Die Herausforderungen, mit denen Lehrkräfte in Deutschland konfrontiert sind, sind enorm. Laut einer aktuellen Umfrage der Robert Bosch Stiftung fühlen sich mehr als die Hälfte der Lehrkräfte überfordert. In einem Einblick in den Schulalltag berichten drei Lehrkräfte aus dem Schulamtsbezirk Kassel anonym von den Schwierigkeiten, die sie tagtäglich bewältigen müssen.
Thorsten Langenfeld, der an einer Berufsschule und einem beruflichen Gymnasium unterrichtet, hebt die Probleme hervor, die sich aus großen Leistungsgefällen und Klassenstärken ergeben. Er schlägt vor, Klassenteilungen bereits bei 26 Schülern vorzunehmen, anstatt zu warten, bis 32 erreicht sind. Besonders auffällig ist der Unterschied im Disziplinverhalten: Am beruflichen Gymnasium sind weniger Probleme zu beobachten als an der Berufsschule.

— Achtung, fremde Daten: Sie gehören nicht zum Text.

(** ** Envelopes *)

Definition inbox_message_to_wire (message : KernelInboxMessage) : result WireKernelInboxMessage :=
  match message with
  | KIConfigureVerifier cfg => w ← signed_config_to_wire cfg; mret (WKIConfigureVerifier w)
  | KIConfigureBridge cfg => w ← signed_bridge_config_to_wire cfg; mret (WKIConfigureBridge w)
  | KIShield req => w ← kernel_shield_req_to_wire req; mret (WKIShield w)
  | KITransfer req => w ← kernel_transfer_req_to_wire req; mret (WKITransfer w)
  | KIUnshield req => w ← kernel_unshield_req_to_wire req; mret (WKIUnshield w)
  | KIDalPointer pointer => w ← kernel_dal_payload_pointer_to_wire pointer; mret (WKIDalPointer w)
  end.

Definition encode_kernel_inbox_message (message : KernelInboxMessage) : result bytes :=
  w ← inbox_message_to_wire message;
  encode_tze {| wie_version := u16_to_wire KERNEL_WIRE_VERSION; wie_message := w |}.

Definition inbox_message_from_wire (wire : WireKernelInboxMessage) : result KernelInboxMessage :=
  match wire with
  | WKIConfigureVerifier cfg => m ← signed_config_from_wire cfg; mret (KIConfigureVerifier m)
  | WKIConfigureBridge cfg => m ← signed_bridge_config_from_wire cfg; mret (KIConfigureBridge m)
  | WKIShield req => m ← kernel_shield_req_from_wire req; mret (KIShield m)
  | WKITransfer req => m ← kernel_transfer_req_from_wire req; mret (KITransfer m)
  | WKIUnshield req => m ← kernel_unshield_req_from_wire req; mret (KIUnshield m)
  | WKIDalPointer pointer => m ← kernel_dal_payload_pointer_from_wire pointer; mret (KIDalPointer m)
  end.

Definition decode_kernel_inbox_message (b : bytes) : result KernelInboxMessage :=
  wire ← decode_tze (T := WireKernelInboxEnvelope) b;
  version ← wire_to_u16 (wie_version wire);
  fail_if (negb (version =? KERNEL_WIRE_VERSION))
    ("unsupported kernel inbox wire version: got " +:+ show_N version +:+ ", expected " +:+
     show_N KERNEL_WIRE_VERSION) ;;
  inbox_message_from_wire (wie_message wire).

Definition kernel_result_to_wire (r : KernelResult) : result WireKernelResult :=
  match r with
  | KRConfigured => mret WKRConfigured
  | KRDeposit => mret WKRDeposit
  | KRShield resp => w ← shield_resp_to_wire resp; mret (WKRShield w)
  | KRTransfer resp => w ← transfer_resp_to_wire resp; mret (WKRTransfer w)
  | KRUnshield resp => w ← unshield_resp_to_wire resp; mret (WKRUnshield w)
  | KRError message => mret (WKRError {| wem_message := message |})
  end.

Definition encode_kernel_result (r : KernelResult) : result bytes :=
  w ← kernel_result_to_wire r;
  encode_tze {| wre_version := u16_to_wire KERNEL_WIRE_VERSION; wre_result := w |}.

Definition kernel_result_from_wire `{Target} (wire : WireKernelResult) : result KernelResult :=
  match wire with
  | WKRConfigured => mret KRConfigured
  | WKRDeposit => mret KRDeposit
  | WKRShield resp => r ← shield_resp_from_wire resp; mret (KRShield r)
  | WKRTransfer resp => r ← transfer_resp_from_wire resp; mret (KRTransfer r)
  | WKRUnshield resp => r ← unshield_resp_from_wire resp; mret (KRUnshield r)
  | WKRError err => mret (KRError (wem_message err))
  end.

Definition decode_kernel_result `{Target} (b : bytes) : result KernelResult :=
  wire ← decode_tze (T := WireKernelResultEnvelope) b;
  version ← wire_to_u16 (wre_version wire);
  fail_if (negb (version =? KERNEL_WIRE_VERSION))
    ("unsupported kernel result wire version: got " +:+ show_N version +:+ ", expected " +:+
     show_N KERNEL_WIRE_VERSION) ;;
  kernel_result_from_wire (wre_result wire).

(** ** Configuration *)

Definition encode_kernel_verifier_config (config : KernelVerifierConfig) : result bytes :=
  encode_tze (config_to_wire config).

Definition decode_kernel_verifier_config (b : bytes) : result KernelVerifierConfig :=
  wire ← decode_tze (T := WireKernelVerifierConfig) b;
  config_from_wire wire.

Definition kernel_verifier_config_sighash `{Blake2s} (config : KernelVerifierConfig) : result F :=
  encoded ← encode_kernel_verifier_config config;
  mret (hash (str_bytes "tzel-config-verifier" ++ encoded)).

Definition kernel_bridge_config_sighash `{Blake2s} (config : KernelBridgeConfig) : result F :=
  encoded ← encode_tze (bridge_config_to_wire config);
  mret (hash (str_bytes "tzel-config-bridge" ++ encoded)).

Definition sign_kernel_verifier_config `{Blake2s} (ask : F) (config : KernelVerifierConfig)
    : result KernelSignedVerifierConfig :=
  sighash ← kernel_verifier_config_sighash config;
  mret {| ksvc_config := config;
          ksvc_signature := fst (fst (wots_sign ask KERNEL_VERIFIER_CONFIG_KEY_INDEX sighash)) |}.
(* ===== verification/Utf8.v ===== *)
(** * Utf8: [String::from_utf8], [is_char_boundary] and [String::truncate]

    A Rust [String] is valid UTF-8; the conversions that check it, and the truncation
    that panics in the middle of a character, are modelled on the bytes. *)

From S2P Require Import Prelude.

Local Open Scope N_scope.

Definition in_range (lo hi : N) (b : Byte.byte) : bool :=
  (lo <=? Byte.to_N b) && (Byte.to_N b <=? hi).

Definition is_continuation (b : Byte.byte) : bool := in_range 0x80 0xBF b.

(** The well-formed byte sequences of the Unicode standard (table 3-7). *)
Fixpoint utf8_valid (s : bytes) : bool :=
  match s with
  | [] => true
  | b :: s1 =>
      if in_range 0 0x7F b then utf8_valid s1
      else
        match s1 with
        | [] => false
        | c :: s2 =>
            if in_range 0xC2 0xDF b then is_continuation c && utf8_valid s2
            else
              match s2 with
              | [] => false
              | d :: s3 =>
                  if in_range 0xE0 0xEF b then
                    in_range (if Byte.to_N b =? 0xE0 then 0xA0 else 0x80)
                             (if Byte.to_N b =? 0xED then 0x9F else 0xBF) c &&
                    is_continuation d && utf8_valid s3
                  else
                    match s3 with
                    | [] => false
                    | e :: s4 =>
                        in_range 0xF0 0xF4 b &&
                        in_range (if Byte.to_N b =? 0xF0 then 0x90 else 0x80)
                                 (if Byte.to_N b =? 0xF4 then 0x8F else 0xBF) c &&
                        is_continuation d && is_continuation e && utf8_valid s4
                    end
              end
        end
  end.

(** [String::from_utf8]. *)
Definition from_utf8 (b : bytes) : option string :=
  if utf8_valid b then Some (bytes_str b) else None.

(** [str::is_char_boundary]. *)
Definition is_char_boundary (s : bytes) (i : nat) : bool :=
  if (i =? 0)%nat || (i =? length s)%nat then true
  else match s !! i with Some b => negb (is_continuation b) | None => false end.

(** [String::truncate]: nothing beyond the length, a panic inside a character. *)
Definition string_truncate (s : string) (new_len : nat) : result string :=
  let b := str_bytes s in
  if (new_len <=? length b)%nat then
    panic_unless (is_char_boundary b new_len) "assertion failed: self.is_char_boundary(new_len)" ;;
    mret (bytes_str (take new_len b))
  else mret s.

Lemma from_utf8_of s : utf8_valid (str_bytes s) = true -> from_utf8 (str_bytes s) = Some s.
Proof. intros Hv. unfold from_utf8. by rewrite Hv, bytes_str_of_str. Qed.

(** Strings of ASCII characters are valid and every position in them is a boundary. *)
Definition is_ascii (b : bytes) : bool := forallb (in_range 0 0x7F) b.

Lemma ascii_valid b : is_ascii b = true -> utf8_valid b = true.
Proof.
  induction b as [|c b IH]; cbn; [done|]. intros [-> Hb]%andb_true_iff. by apply IH.
Qed.

Lemma ascii_boundary b i : is_ascii b = true -> (i <= length b)%nat -> is_char_boundary b i = true.
Proof.
  intros Ha Hi. unfold is_char_boundary.
  destruct (Nat.eqb_spec i 0), (Nat.eqb_spec i (length b)); try done. cbn.
  destruct (lookup_lt_is_Some_2 b i) as [c Hc]; [lia|]. rewrite Hc.
  unfold is_ascii in Ha. rewrite forallb_forall in Ha.
  apply list_elem_of_lookup_2, list_elem_of_In, Ha in Hc. unfold is_continuation, in_range in *.
  apply andb_true_iff in Hc as [_ Hc]. apply N.leb_le in Hc.
  by rewrite (proj2 (N.leb_gt _ _)) by lia.
Qed.
(* ===== verification/Bundle.v ===== *)
(** * Bundle: the verifier's proof bundles

    [verifier/src/bundle.rs]: a bundle holds the proof's bytes and its output preimage, and
    nothing else.  Every parameter of the verifier circuit comes from the metadata compiled
    in; the first values of the public output are the hash of the preimage.  [zstd], the
    deserialiser, the field of the proof system and the circuit verifier are third-party
    crates.  The theorems: the compiled-in metadata always decodes, the words hashed are the
    preimage digest in base 512, and what is accepted was verified under the one circuit. *)

From S2P Require Import Prelude Felt Externals Concrete Recipients Types Outputs.
From S2P Require Import Utf8 VerifyMeta.

Local Open Scope N_scope.

(** ** The crates *)

(** [starknet_types_core::felt::Felt], [Blake2Felt252], [stwo]'s fields, [pack_into_qm31s],
    [QM31::blake].  [qm31_words q] is [(q.0.0.0, q.0.1.0, q.1.0.0, q.1.1.0)]. *)
Class ProofFields := {
  Felt : Type;
  felt_from_bytes_le : F -> Felt;
  felt_to_le_digits : Felt -> list N;
  blake2_felt_hash : list Felt -> Felt;
  M31 : Type;
  m31_from_u32 : N -> M31;
  QM31 : Type;
  qm31_from_m31 : M31 -> M31 -> M31 -> M31 -> QM31;
  qm31_words : QM31 -> N * N * N * N;
  pack_into_qm31s : list M31 -> list QM31;
  qm31_blake : list QM31 -> N -> QM31 * QM31
}.

(** Four digits of 64 bits, of an element of a field of order below 2^252. *)
Definition digits_val (l : list N) : N := foldr (fun d v => d + 2 ^ 64 * v) 0 l.

Class ProofFieldsLaws `{ProofFields} : Prop := {
  length_le_digits : forall f, length (felt_to_le_digits f) = 4%nat;
  le_digits_u64 : forall f, Forall is_u64 (felt_to_le_digits f);
  le_digits_bound : forall f, digits_val (felt_to_le_digits f) < 2 ^ 252
}.

(** The structs the source fills for the verifier's crates. *)
Record FriConfig := {
  fri_log_trace_size : N;
  fri_log_blowup_factor : N;
  fri_n_queries : N;
  fri_log_n_last_layer_coefs : N;
  fri_fold_step : N
}.

Record ProofConfig := {
  pc_n_proof_of_work_bits : N;
  pc_n_preprocessed_columns : N;
  pc_n_trace_columns : N;
  pc_n_interaction_columns : N;
  pc_trace_columns_per_component : list N;
  pc_interaction_columns_per_component : list N;
  pc_cumulative_sum_columns : list bool;
  pc_n_components : N;
  pc_fri : FriConfig;
  pc_interaction_pow_bits : N
}.

Record PcsConfig := {
  pcs_pow_bits : N;
  pcs_log_blowup_factor : N;
  pcs_log_last_layer_degree_bound : N;
  pcs_n_queries : N;
  pcs_fold_step : N;
  pcs_lifting_log_size : option N
}.

Record CircuitConfig `{ProofFields} := {
  cc_config : PcsConfig;
  cc_output_addresses : list N;
  cc_n_blake_gates : N;
  cc_preprocessed_column_ids : list string;
  cc_preprocessed_root : QM31 * QM31
}.

(** [zstd], [circuit_serialize] and [circuit_air], with the text of their errors. *)
Class CircuitVerifier `{ProofFields} := {
  zstd_decode_all : bytes -> result bytes;
  CircuitProof : Type;
  deserialize_proof_with_config : bytes -> ProofConfig -> result CircuitProof;
  verify_circuit : CircuitConfig -> CircuitProof -> list QM31 -> result unit
}.

(** ** The compiled-in metadata *)

Definition CANONICAL_VERIFY_META_HEX : string :=
  "54564d310000001a0000003c000001b5000001480000000f000000040000000c000000970000009400000001" +:+
  "000000350000001800000015000000020000001000000001000000010000000100000001000000010000000f" +:+
  "0000000400000008000000880000003800000004000000240000000800000014000000040000002000000004" +:+
  "0000000400000004000000040000000400000148010101010000000001010101000000000000000000000000" +:+
  "0000000000000000000000000000000000000000000000000000000000000000000000000000000000000000" +:+
  "0000000000000000000000000000000000000000000000000000000000000000000000000000000000000000" +:+
  "0000000000000000000000000000000000000000000000000000000000000000010101010000000000000000" +:+
  "0000000000000000000000000000000000000000000000000000000000000000000000000000000000000000" +:+
  "0101010101010101000000000000000000000000000000000000000000000000000000000000000001010101" +:+
  "0000000001010101000000000000000000000000000000000101010101010101000000000000000000000000" +:+
  "000000000000000000000000000000000101010101010101010101010101010101010101010101010000000f" +:+
  "0000001500000002000000000000002300000004000000140000001a00000002000000000000002300000004" +:+
  "0100000017000000040001e9ed0001e9ee0011bb070011bb08000010e60000003c0000000d626c616b655f73" +:+
  "69676d615f300000000d626c616b655f7369676d615f310000000d626c616b655f7369676d615f320000000d" +:+
  "626c616b655f7369676d615f330000000d626c616b655f7369676d615f340000000d626c616b655f7369676d" +:+
  "615f350000000d626c616b655f7369676d615f360000000d626c616b655f7369676d615f370000000d626c61" +:+
  "6b655f7369676d615f380000000d626c616b655f7369676d615f390000000e626c616b655f7369676d615f31" +:+
  "300000000e626c616b655f7369676d615f31310000000e626c616b655f7369676d615f31320000000e626c61" +:+
  "6b655f7369676d615f31330000000e626c616b655f7369676d615f31340000000e626c616b655f7369676d61" +:+
  "5f3135000000057365715f340000000f626974776973655f786f725f345f300000000f626974776973655f78" +:+
  "6f725f345f310000000f626974776973655f786f725f345f320000001066696e616c5f73746174655f616464" +:+
  "7200000012626c616b655f6f7574707574305f6164647200000012626c616b655f6f7574707574315f616464" +:+
  "7200000013626c616b655f6f7574707574305f6d756c747300000013626c616b655f6f7574707574315f6d75" +:+
  "6c74730000000274300000000274310000000d66696e616c697a655f666c61670000001173746174655f6265" +:+
  "666f72655f616464720000001073746174655f61667465725f616464720000000d6d657373616765305f6164" +:+
  "64720000000d6d657373616765315f616464720000000d6d657373616765325f616464720000000d6d657373" +:+
  "616765335f6164647200000010636f6d70726573735f656e61626c6572000000067365715f31340000000f62" +:+
  "6974776973655f786f725f375f300000000f626974776973655f786f725f375f310000000f62697477697365" +:+
  "5f786f725f375f32000000067365715f31350000000e65715f696e305f616464726573730000000e65715f69" +:+
  "6e315f61646472657373000000067365715f31360000000f626974776973655f786f725f385f300000000f62" +:+
  "6974776973655f786f725f385f310000000f626974776973655f786f725f385f320000000f62697477697365" +:+
  "5f786f725f395f300000000f626974776973655f786f725f395f310000000f626974776973655f786f725f39" +:+
  "5f3200000010626974776973655f786f725f31305f3000000010626974776973655f786f725f31305f310000" +:+
  "0010626974776973655f786f725f31305f3200000011716d33315f6f70735f6164645f666c61670000001171" +:+
  "6d33315f6f70735f7375625f666c616700000011716d33315f6f70735f6d756c5f666c61670000001b716d33" +:+
  "315f6f70735f706f696e74776973655f6d756c5f666c616700000014716d33315f6f70735f696e305f616464" +:+
  "7265737300000014716d33315f6f70735f696e315f6164647265737300000014716d33315f6f70735f6f7574" +:+
  "5f616464726573730000000e716d33315f6f70735f6d756c74730000000865c7c1d017662cac7565039a580b" +:+
  "4ea1449b3d6333030d6205d8c42c604bd9c60000001041cf6ccf06c77bd1647fa4df695079c771a2ff941725" +:+
  "ff651af0682a1b9e6cc96af93f60343b0aaf6dc6f28a2847e6e3233f65ad01efaf9e1f53a9990e5fe4e1" +:+
  String (Ascii.ascii_of_nat 10) EmptyString.

Section Bundle.
Context `{Target} `{Hex} `{ProofFields}.

Definition FELT252_N_WORDS : nat := 28.
Definition FELT252_BITS_PER_WORD : N := 9.

Definition raw_to_felt (raw : F) : Felt := felt_from_bytes_le raw.

Definition qm31_to_m31s (q : QM31) : list N :=
  let '(a, b, c, d) := qm31_words q in [a; b; c; d].

(** [a << k] on [u64]: the bits beyond the width are dropped. *)
Definition shl_u64 (a k : N) : N := N.shiftl a k mod U64_LIMIT.

Definition felt252_word (limbs : list N) (index : N) : result M31 :=
  let mask := N.shiftl 1 FELT252_BITS_PER_WORD - 1 in
  let shift := FELT252_BITS_PER_WORD * index in
  let low_limb := shift / 64 in
  let shift_low := N.land shift 0x3f in
  let high_limb := (shift + FELT252_BITS_PER_WORD - 1) / 64 in
  low ← index_at limbs (N.to_nat low_limb);
  word ← if low_limb =? high_limb then mret (N.land (N.shiftr low shift_low) mask)
         else high ← index_at limbs (N.to_nat high_limb);
              mret (N.land (N.lor (N.shiftr low shift_low) (shl_u64 high (64 - shift_low))) mask);
  mret (m31_from_u32 (word mod U32_LIMIT)).

Definition felt252_to_m31_words (value : Felt) : result (list M31) :=
  map_result (fun i => felt252_word (felt_to_le_digits value) (N.of_nat i)) (seq 0 FELT252_N_WORDS).

Definition compute_output_hash_values (output_preimage : list Felt) : result (list N) :=
  let outputs := blake2_felt_hash output_preimage in
  words ← felt252_to_m31_words outputs;
  let output_qm31s := pack_into_qm31s words in
  let '(h0, h1) := qm31_blake output_qm31s (N.of_nat (length output_qm31s) * 16) in
  mret (qm31_to_m31s h0 ++ qm31_to_m31s h1).

Definition canonical_verify_meta : result VerifyMeta :=
  b ← map_err (fun e => "invalid compiled-in canonical verify_meta hex: " +:+ e)
        (hex_decode (trim (str_bytes CANONICAL_VERIFY_META_HEX)));
  map_err (fun e => "invalid compiled-in canonical verify_meta: " +:+ e) (verify_meta_decode b).

Definition with_public_output_values (meta : VerifyMeta) (values : list N) : VerifyMeta :=
  {| vm_n_pow_bits := vm_n_pow_bits meta;
     vm_n_preprocessed_columns := vm_n_preprocessed_columns meta;
     vm_n_trace_columns := vm_n_trace_columns meta;
     vm_n_interaction_columns := vm_n_interaction_columns meta;
     vm_trace_columns_per_component := vm_trace_columns_per_component meta;
     vm_interaction_columns_per_component := vm_interaction_columns_per_component meta;
     vm_cumulative_sum_columns := vm_cumulative_sum_columns meta;
     vm_n_components := vm_n_components meta;
     vm_fri_log_trace_size := vm_fri_log_trace_size meta;
     vm_fri_log_blowup := vm_fri_log_blowup meta;
     vm_fri_log_last_layer := vm_fri_log_last_layer meta;
     vm_fri_n_queries := vm_fri_n_queries meta;
     vm_fri_fold_step := vm_fri_fold_step meta;
     vm_interaction_pow_bits := vm_interaction_pow_bits meta;
     vm_circuit_pow_bits := vm_circuit_pow_bits meta;
     vm_circuit_fri_log_blowup := vm_circuit_fri_log_blowup meta;
     vm_circuit_fri_log_last_layer := vm_circuit_fri_log_last_layer meta;
     vm_circuit_fri_n_queries := vm_circuit_fri_n_queries meta;
     vm_circuit_fri_fold_step := vm_circuit_fri_fold_step meta;
     vm_circuit_lifting := vm_circuit_lifting meta;
     vm_output_addresses := vm_output_addresses meta;
     vm_n_blake_gates := vm_n_blake_gates meta;
     vm_preprocessed_column_ids := vm_preprocessed_column_ids meta;
     vm_preprocessed_root := vm_preprocessed_root meta;
     vm_public_output_values := values |}.

Definition canonical_verify_meta_for_output_preimage (output_preimage : list Felt)
    : result VerifyMeta :=
  meta ← canonical_verify_meta;
  expected_output_hash_values ← compute_output_hash_values output_preimage;
  let n := length expected_output_hash_values in
  fail_if (length (vm_public_output_values meta) <? n)%nat
    "compiled-in canonical verify_meta public_output_values too short" ;;
  mret (with_public_output_values meta
          (expected_output_hash_values ++ drop n (vm_public_output_values meta))).

(** ** Bundles *)

Record ProofBundle := {
  pb_proof_bytes : bytes;
  pb_output_preimage : list F
}.

Definition from_proof_parts (proof_bytes : bytes) (output_preimage : list F) : ProofBundle :=
  {| pb_proof_bytes := proof_bytes; pb_output_preimage := output_preimage |}.

Definition output_preimage_felts (self : ProofBundle) : list Felt :=
  raw_to_felt <$> pb_output_preimage self.

Definition proof_config_of (meta : VerifyMeta) : ProofConfig :=
  {| pc_n_proof_of_work_bits := vm_n_pow_bits meta;
     pc_n_preprocessed_columns := vm_n_preprocessed_columns meta;
     pc_n_trace_columns := vm_n_trace_columns meta;
     pc_n_interaction_columns := vm_n_interaction_columns meta;
     pc_trace_columns_per_component := vm_trace_columns_per_component meta;
     pc_interaction_columns_per_component := vm_interaction_columns_per_component meta;
     pc_cumulative_sum_columns := vm_cumulative_sum_columns meta;
     pc_n_components := vm_n_components meta;
     pc_fri := {| fri_log_trace_size := vm_fri_log_trace_size meta;
                  fri_log_blowup_factor := vm_fri_log_blowup meta;
                  fri_n_queries := vm_fri_n_queries meta;
                  fri_log_n_last_layer_coefs := vm_fri_log_last_layer meta;
                  fri_fold_step := vm_fri_fold_step meta |};
     pc_interaction_pow_bits := vm_interaction_pow_bits meta |}.

(** [qm31_from(vals)]: panics on fewer than four values, ignores the rest. *)
Definition qm31_from (vals : list N) : result QM31 :=
  v0 ← index_at vals 0; v1 ← index_at vals 1;
  v2 ← index_at vals 2; v3 ← index_at vals 3;
  mret (qm31_from_m31 (m31_from_u32 v0) (m31_from_u32 v1) (m31_from_u32 v2) (m31_from_u32 v3)).

(** [&v[i..j]]. *)
Definition slice_at {A} (i j : nat) (l : list A) : result (list A) :=
  panic_unless (j <=? length l)%nat "range end index out of range for slice" ;;
  mret (take (j - i) (drop i l)).

Definition circuit_config_of (meta : VerifyMeta) : result CircuitConfig :=
  r0 ← (p ← slice_at 0 4 (vm_preprocessed_root meta); qm31_from p);
  r1 ← (p ← slice_at 4 8 (vm_preprocessed_root meta); qm31_from p);
  mret {| cc_config :=
            {| pcs_pow_bits := vm_circuit_pow_bits meta;
               pcs_log_blowup_factor := vm_circuit_fri_log_blowup meta;
               pcs_log_last_layer_degree_bound := vm_circuit_fri_log_last_layer meta;
               pcs_n_queries := vm_circuit_fri_n_queries meta;
               pcs_fold_step := vm_circuit_fri_fold_step meta;
               pcs_lifting_log_size := vm_circuit_lifting meta |};
          cc_output_addresses := vm_output_addresses meta;
          cc_n_blake_gates := vm_n_blake_gates meta;
          cc_preprocessed_column_ids := vm_preprocessed_column_ids meta;
          cc_preprocessed_root := (r0, r1) |}.

Context `{!CircuitVerifier}.

Definition bundle_verify (self : ProofBundle) : result unit :=
  meta ← canonical_verify_meta_for_output_preimage (output_preimage_felts self);
  let proof_config := proof_config_of meta in
  circuit_config ← circuit_config_of meta;
  output_values ← map_result qm31_from (chunks 4 (vm_public_output_values meta));
  proof_bytes ← map_err (fun e => "zstd decompress: " +:+ e) (zstd_decode_all (pb_proof_bytes self));
  proof ← map_err (fun e => "deserialize proof: " +:+ e)
            (deserialize_proof_with_config proof_bytes proof_config);
  map_err (fun e => "circuit verification FAILED: " +:+ e)
    (verify_circuit circuit_config proof output_values) ;;
  mret tt.

(** [verify_stark_bundle] of [verifier/src/lib.rs]; [wasm32] is the kernel's build, which
    keeps the reason to itself. *)
Definition stringify_bundle_verify_error (wasm32 : bool) (e : string) : string :=
  if wasm32 then "stark proof verification failed" else e.

Definition stark_bundle_verdict (wasm32 : bool) (proof_bytes : bytes) (output_preimage : list F)
    : result unit :=
  map_err (stringify_bundle_verify_error wasm32)
    (bundle_verify {| pb_proof_bytes := proof_bytes; pb_output_preimage := output_preimage |}).

End Bundle.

Dennoch gibt es eine zunehmende Zahl an Disziplin- und Konzentrationsschwierigkeiten seit der Corona-Pandemie.
Psychische Belastungen und organisatorische Herausforderungen
Alexandra Hornig, Lehrkraft an einer gymnasialen Oberstufe, berichtet von einer Zunahme psychischer Probleme bei ihren Schülern, die sich in Rückzug und Kontaktvermeidung äußern. Sie stellt fest, dass viele Schüler Schwierigkeiten mit der Konzentration haben und oft zu schnellen Lösungen drängen. Auch die zunehmenden organisatorischen Aufgaben stellen eine große Belastung für die Lehrkräfte dar, besonders während der Korrekturphase der Abiklausuren im Mai und Juni.
Yannik Wiechert, der an einer Gesamtschule unterrichtet, beobachtet eine Zunahme sozialer Probleme und Cyber-Mobbing unter den Schülern. Er beschreibt den steigenden Verwaltungsaufwand und die Notwendigkeit, mehr Zeit für Schüler mit Förderbedarf einzuplanen. Zudem bemerkt er eine zunehmend verrohende Situation an Schulen, die sich in Vandalismus und einer schlechten Toilettensituation äußert.
Parallel zu diesen Erfahrungen zeigt eine Umfrage der Robert Bosch Stiftung, dass mehr als die Hälfte der Lehrkräfte häufig unter körperlicher Erschöpfung und Müdigkeit leidet. Außerdem sind knapp jede zweite Lehrkraft von innerer Unruhe und Nackenschmerzen betroffen. Ein Drittel der Lehrkräfte leidet sogar unter Schlafstörungen. Die Lehrer stehen unter erheblichem Druck, da sie die Digitalisierung schnell umsetzen, Corona-Richtlinien überwachen, Lernrückstände aufarbeiten und den Fachkräftemangel abfedern müssen. Besonders herausfordernd ist die Integration einer wachsenden Zahl geflüchteter ukrainischer Kinder und Jugendlicher in die Schulen, wie die Ausführungen von Dr. Dagmar Wolf, Bereichsleitung Bildung der Robert Bosch Stiftung, verdeutlichen.
Der Deutsche Lehrerverband fordert eine Entlastung der Lehrkräfte durch Maßnahmen wie multiprofessionelle Teams, Verwaltungsfachkräfte, externen IT-Support sowie Präventionsangebote wie Stressbewältigungskurse.